If a line in the data below contains "posts", copy it.

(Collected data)

▼

(* ===== verification/BtuFlow.v ===== *)
(** * Bluetooth: commands between the stack, the HCI layer and the main thread

    The three put together: modules send commands, the layer and its clients go on as
    they may, and the main thread runs what was posted to it.  The invariant says who
    holds which buffer and which wrapper. *)

From S2P Require Import Prelude CMonad BtTypes HciParser Controller HciLayer HciLayerInv HciLayerEvents HciLayerSpec.
From S2P Require Import HciLayerFrame BtmDev BtuDefs BtuHcif BtuCmd BtuHcifSpec BtuTaskSpec.

(** ** The machine *)

Inductive flow : Type :=
  | Send (opcode : Z) (params : option bytes) (params_len : Z) (cb : nat)
  | SendBuf (p_buf : nat)
  | Layer (i : input)
  | Main.

Definition task_buf (t : main_task) : nat :=
  match t with
  | complete_on_task p _ | complete_with_cb_on_task p _ => p
  | status_on_task _ p _ | status_with_cb_on_task _ p _ => p
  end.
Definition task_wrapper (t : main_task) : option nat :=
  match t with
  | complete_with_cb_on_task _ ctx | status_with_cb_on_task _ _ ctx => Some (wrapper_of ctx)
  | _ => None
  end.
Definition held (s : btu) : list nat := task_buf <$> main_tasks s.
Definition due (s : btu) : list nat := omap task_wrapper (main_tasks s).

(** The commands of [btu_hcif_send_cmd_with_cb], those of [btu_hcif_send_cmd], and all others. *)
Definition with_cb (e : waiting_command_t) : Prop :=
  complete_callback e = Some COMPLETE_EVT_WITH_CB ∧ status_callback e = Some STATUS_EVT_WITH_CB.
Definition plain (e : waiting_command_t) : Prop :=
  complete_callback e = Some COMPLETE_EVT ∧ status_callback e = Some STATUS_EVT.
Definition not_ours (complete status : option nat) : Prop :=
  complete ≠ Some COMPLETE_EVT ∧ complete ≠ Some COMPLETE_EVT_WITH_CB ∧
  status ≠ Some STATUS_EVT ∧ status ≠ Some STATUS_EVT_WITH_CB.
Definition foreign (e : waiting_command_t) : Prop := not_ours (complete_callback e) (status_callback e).
#[export] Instance with_cb_dec e : Decision (with_cb e).
Proof. unfold with_cb. apply _. Defined.

(** [osi_malloc(HCI_CMD_BUF_SIZE)] has room for the header and 255 bytes of parameters. *)
Class BtuCmdOk `{!BtuMacros} : Prop := cmd_buf_size : (258 ≤ length uninit_bytes)%nat.

Section flow.
Context `{!BtMacros, !HcicSizes, !HciDefs, !FeatureBits, !BtConfig, !HciLayerDefs, !HciPlatform, !LeOpcodes,
  !BtmFeatureBits, !BtmMasks, !BtmConfig, !BtmModules,
  !BtuModules, !BtuMacros, !BtuEvents, !BtuOpcodes, !BtuConfig}.
Implicit Types s : btu.

Definition flow_step (x : flow) : M btu unit :=
  match x with
  | Send opcode params params_len cb => btu_hcif_send_cmd_with_cb opcode params params_len cb
  | SendBuf p => btu_hcif_send_cmd (Some p)
  | Layer i => in_layer (handle i)
  | Main => run_next_main_task
  end.

(** A command, or the return parameters of a Command Complete, as long as their readers need. *)
Definition long_enough (size : Z → nat) (skip : nat) (st : bytes) : Prop :=
  (2 ≤ length st)%nat ∧ (skip + size (rd16 st) ≤ length (drop 2 st))%nat.
Definition command_long (b : buf) : Prop := long_enough command_size 1 (drop (b_offset b) (b_data b)).
Definition response_long (b : buf) : Prop := long_enough return_size 0 (drop 3 (drop (b_offset b) (b_data b))).

(** What each step may rely on: clients give away buffers of their own, callbacks of
    this file are given by this file only, and events are as long as their readers need. *)
Definition flow_enabled (x : flow) (s : btu) : Prop :=
  match x with
  | Send _ params n _ => 0 ≤ n < 256 ∧ match params with Some ps => n ≤ Z.of_nat (length ps) | None => True end
  | SendBuf p => command_given (layer s) p ∧ p ∉ held s ∧ ∃ b, bufs (layer s) !! p = Some b ∧ command_long b ∧
      (sizeof_voidp ≤ length (b_data b))%nat
  | Layer i => enabled i (layer s) ∧ (∀ p, p ∈ args i → p ∉ held s) ∧ not_ours (callbacks i).1 (callbacks i).2 ∧
      match i with
      | IEvent p => ∀ b, bufs (layer s) !! p = Some b → b_offset b = 0%nat ∧
          ∀ credits opcode, parse_response (b_data b) = Some (None, credits, opcode) → response_long b
      | _ => True
      end
  | Main => True
  end.

(** ** The invariant *)

(** A buffer that holds what the task reads. *)
Definition task_fits (t : main_task) (b : buf) : Prop :=
  match t with
  | complete_on_task _ _ | complete_with_cb_on_task _ _ => response_long b
  | status_on_task _ _ _ => command_long b
  | status_with_cb_on_task status _ _ => command_long b ∧ status ≠ 0
  end.

(** An entry of this file has its buffer, and its wrapper a callback. *)
Definition entry_ok (s : btu) (e : waiting_command_t) : Prop :=
  foreign e ∨
  (plain e ∨ with_cb e ∧ ∃ cb, wrappers s !! wrapper_of (context e) = Some (Some cb)) ∧
  ∃ b, bufs (layer s) !! command e = Some b ∧ command_long b.

Record FlowInv (s : btu) : Prop := {
  fi_layer : settled (layer s);
  fi_effects : effects (dev s) = [];
  fi_tasks t : t ∈ main_tasks s →
    ∃ b, bufs (layer s) !! task_buf t = Some b ∧ task_fits t b ∧ ¬ owned (layer s) (task_buf t);
  fi_held : NoDup (held s);
  fi_entries w e : waits (layer s) !! w = Some e → entry_ok s e;
  fi_inj w w' e e' : waits (layer s) !! w = Some e → waits (layer s) !! w' = Some e' → with_cb e → with_cb e' →
    wrapper_of (context e) = wrapper_of (context e') → w = w';
  fi_due w : w ∈ due s → ∃ cb, wrappers s !! w = Some (Some cb);
  fi_due_once : NoDup (due s);
  fi_apart w e : waits (layer s) !! w = Some e → with_cb e → wrapper_of (context e) ∉ due s
}.

Lemma foreign_not_with_cb e : foreign e → ¬ with_cb e.
Proof. intros (_ & ? & _) [? _]. done. Qed.
Lemma plain_not_with_cb e : plain e → ¬ with_cb e.
Proof. intros [E _] [E' _]. rewrite E in E'. done. Qed.

(** ** The layer moves on *)

Lemma finv_layer s h' (G : nat → Prop) (N : nat → waiting_command_t → Prop) :
  FlowInv s → settled h' →
  (∀ p, ¬ G p → bufs h' !! p = bufs (layer s) !! p) →
  (∀ w e, waits h' !! w = Some e → waits (layer s) !! w = Some e ∨ N w e) →
  (∀ p, p ∈ packets_posted h' → p ∈ packets_posted (layer s) ∨ G p) →
  (∀ p, p ∈ held s → ¬ G p) →
  (∀ w e, waits h' !! w = Some e → waits (layer s) !! w = Some e → foreign e ∨ ¬ G (command e)) →
  (∀ w e, N w e → G (command e) ∧ entry_ok (set_layer h' s) e ∧
    (with_cb e → wrapper_of (context e) ∉ due s ∧
      ∀ w' e', waits (layer s) !! w' = Some e' → with_cb e' → wrapper_of (context e') ≠ wrapper_of (context e))) →
  (∀ w w' e e', N w e → N w' e' → w = w') →
  FlowInv (set_layer h' s).
Proof.
  intros I Hs HB HW HP Hheld Hown HN HN1. destruct I. split; cbn; try done.
  - intros t Ht. destruct (fi_tasks0 t Ht) as (b & Hb & Hf & Ho).
    assert (¬ G (task_buf t)) as Hg by (apply Hheld; by apply list_elem_of_fmap_2).
    exists b. rewrite HB by done. split_and!; try done. rewrite owned_posted in * by done.
    intros [(w & e & Hw & He)|Hp].
    + apply HW in Hw as [Hw|Hw]; [apply Ho; left; eauto|]. apply HN in Hw as [Hw _]. by rewrite He in Hw.
    + apply HP in Hp as [Hp|Hp]; [|done]. apply Ho. by right.
  - intros w e Hw. destruct (HW w e Hw) as [Hw'|Hw']; [|by eapply HN].
    destruct (fi_entries0 w e Hw') as [?|(Hk & b & Hb & Hl)]; [by left|].
    destruct (Hown w e Hw Hw') as [?|Hg]; [by left|]. right. split; [done|]. exists b. by rewrite HB.
  - intros w w' e e' Hw Hw' Hc Hc' E. destruct (HW w e Hw) as [Ha|Ha], (HW w' e' Hw') as [Hb'|Hb'].
    + by eapply fi_inj0.
    + apply HN in Hb' as (_ & _ & Hx). destruct (Hx Hc') as [_ Hx']. by destruct (Hx' w e Ha Hc).
    + apply HN in Ha as (_ & _ & Hx). destruct (Hx Hc) as [_ Hx']. by destruct (Hx' w' e' Hb' Hc').
    + by eapply HN1.
  - intros w e Hw Hc. destruct (HW w e Hw) as [Ha|Ha]; [by eapply fi_apart0|]. apply HN in Ha as (_ & _ & Hx). by apply Hx.
Qed.

(** A task joins those of the main thread. *)
Lemma finv_post s t b : FlowInv s → bufs (layer s) !! task_buf t = Some b → task_fits t b →
  ¬ owned (layer s) (task_buf t) → task_buf t ∉ held s →
  (∀ w, task_wrapper t = Some w → (∃ cb, wrappers s !! w = Some (Some cb)) ∧ w ∉ due s ∧
    ∀ w' e, waits (layer s) !! w' = Some e → with_cb e → wrapper_of (context e) ≠ w) →
  FlowInv (set_main_tasks (main_tasks s ++ [t]) s).
Proof.
  intros I Hb Hf Ho Hh Hw. destruct I.
  assert (∀ w, w ∈ due (set_main_tasks (main_tasks s ++ [t]) s) → w ∈ due s ∨ task_wrapper t = Some w) as Hdue.
  { intros w. unfold due. cbn. rewrite omap_app, elem_of_app. cbn. intros [?|Hx]; [by left|right].
    destruct (task_wrapper t); [|by apply not_elem_of_nil in Hx]. by apply list_elem_of_singleton in Hx as ->. }
  split; cbn; try done.
  - intros t' [?| ->%list_elem_of_singleton]%elem_of_app; eauto.
  - unfold held in *. cbn. rewrite fmap_app. apply NoDup_app. split_and!; [done| |apply NoDup_singleton].
    by intros x Hx ->%list_elem_of_singleton.
  - intros w [?|E]%Hdue; [by apply fi_due0|]. by apply Hw.
  - unfold due in *. cbn. rewrite omap_app. apply NoDup_app. split_and!; [done| |].
    + intros w Hx. cbn. destruct (task_wrapper t) as [w'|]; [|apply not_elem_of_nil].
      intros ->%list_elem_of_singleton. by destruct (Hw w' eq_refl) as (_ & ? & _).
    + cbn. destruct (task_wrapper t); [apply NoDup_singleton|constructor].
  - intros w e Hx Hc [?|E]%Hdue; [by eapply fi_apart0|]. destruct (Hw _ E) as (_ & _ & Hn). by eapply Hn.
Qed.

(** ** What a step does to wrappers and callbacks *)

Definition sent (x : flow) : list nat := match x with Send _ _ _ cb => [cb] | _ => [] end.

(** The callbacks that were handed over with a command and not run yet. *)
Definition callbacks_in (m : gmap nat (option nat)) : list nat := omap (λ x, x.2) (map_to_list m).

Lemma callbacks_in_insert m w cb : m !! w = None → callbacks_in (<[w := Some cb]> m) ≡ₚ callbacks_in m ++ [cb].
Proof. intros Hw. unfold callbacks_in. rewrite map_to_list_insert by done. cbn. by rewrite Permutation_app_comm. Qed.
Lemma callbacks_in_delete m w cb : m !! w = Some (Some cb) → callbacks_in m ≡ₚ [cb] ++ callbacks_in (delete w m).
Proof. intros Hw. unfold callbacks_in. by rewrite <- (map_to_list_delete m w (Some cb)). Qed.

(** The command an event for [opcode] answers. *)
Definition answers (s : btu) (opcode : Z) : option nat :=
  answered_by (layer s) (default [] (commands_pending_response (layer s))) opcode.

(** The wrapper of a command the layer still has to answer for. *)
Definition awaited (s : btu) (k : nat) : Prop :=
  ∃ w e, waits (layer s) !! w = Some e ∧ with_cb e ∧ wrapper_of (context e) = k.

(** The wrapper of the command a step answers by a Command Status without error. *)
Definition accepted (x : flow) (s : btu) : list nat :=
  match x with
  | Layer (IEvent p) =>
      match b ← bufs (layer s) !! p; parse_response (b_data b) with
      | Some (Some 0, _, opcode) =>
          match w ← answers s opcode; waits (layer s) !! w with
          | Some e => if decide (with_cb e) then [wrapper_of (context e)] else []
          | None => []
          end
      | _ => []
      end
  | _ => []
  end.

(** A wrapper is referred to by the entry it was made for, and later by a task. *)
Record evolves (x : flow) (s s' : btu) : Prop := {
  ev_entries w e : waits (layer s') !! w = Some e → with_cb e →
    waits (layer s) !! w = Some e ∨ wrappers s !! wrapper_of (context e) = None;
  ev_due k : k ∈ due s' → k ∈ due s ∨ awaited s k;
  ev_wrappers k c : wrappers s !! k = Some c → k ∉ due s → wrappers s' !! k = Some c;
  ev_callbacks : ran (calls s') ++ callbacks_in (wrappers s') ≡ₚ (ran (calls s) ++ callbacks_in (wrappers s)) ++ sent x;
  ev_made k : is_Some (wrappers s' !! k) → is_Some (wrappers s !! k) ∨ awaited s' k;
  ev_track k : k ∈ due s ∨ awaited s k → is_Some (wrappers s' !! k) → k ∈ due s' ∨ awaited s' k ∨ k ∈ accepted x s
}.

(** What a step of the layer leaves as it is, but for a task. *)
Definition posts (s s' : btu) (t : option main_task) : Prop :=
  main_tasks s' = main_tasks s ++ option_list t ∧ wrappers s' = wrappers s ∧ ran (calls s') = ran (calls s).

Lemma posts_evolves x s s' t : posts s s' t → sent x = [] →
  (∀ w e, waits (layer s') !! w = Some e → with_cb e → waits (layer s) !! w = Some e) →
  (∀ k, t ≫= task_wrapper = Some k → awaited s k) →
  (∀ w e, waits (layer s) !! w = Some e → with_cb e → waits (layer s') !! w = Some e ∨
    t ≫= task_wrapper = Some (wrapper_of (context e)) ∨ wrapper_of (context e) ∈ accepted x s) →
  evolves x s s'.
Proof.
  intros (Em & Ew & Ec) Ex Hw Ht Hkeep. split.
  - intros w e Hwe Hc. left. eauto.
  - intros k. unfold due. rewrite Em, omap_app, elem_of_app. intros [?|Hk]; [by left|right]. apply Ht.
    destruct t as [t|]; [|by apply not_elem_of_nil in Hk]. cbn in *. destruct (task_wrapper t); [|by apply not_elem_of_nil in Hk].
    by apply list_elem_of_singleton in Hk as ->.
  - intros k c Hk _. by rewrite Ew.
  - by rewrite Ew, Ec, Ex, app_nil_r.
  - intros k. rewrite Ew. by left.
  - intros k Hr _. unfold due in *. rewrite Em, omap_app, elem_of_app. destruct Hr as [Hd|(w & e & He & Hc & Ek)]; [by left; left|].
    destruct (Hkeep w e He Hc) as [He'|[Htk|Ha]].
    + right. left. by exists w, e.
    + left. right. rewrite Ek in Htk. destruct t as [t|]; [|done]. cbn in *. rewrite Htk. by left.
    + right. right. by rewrite <- Ek.
Qed.
End flow.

▲

Exercise output ▸
Definition posts (s s' : btu) (t : option main_task) : Prop :=
Lemma posts_evolves x s s' t : posts s s' t → sent x = [] →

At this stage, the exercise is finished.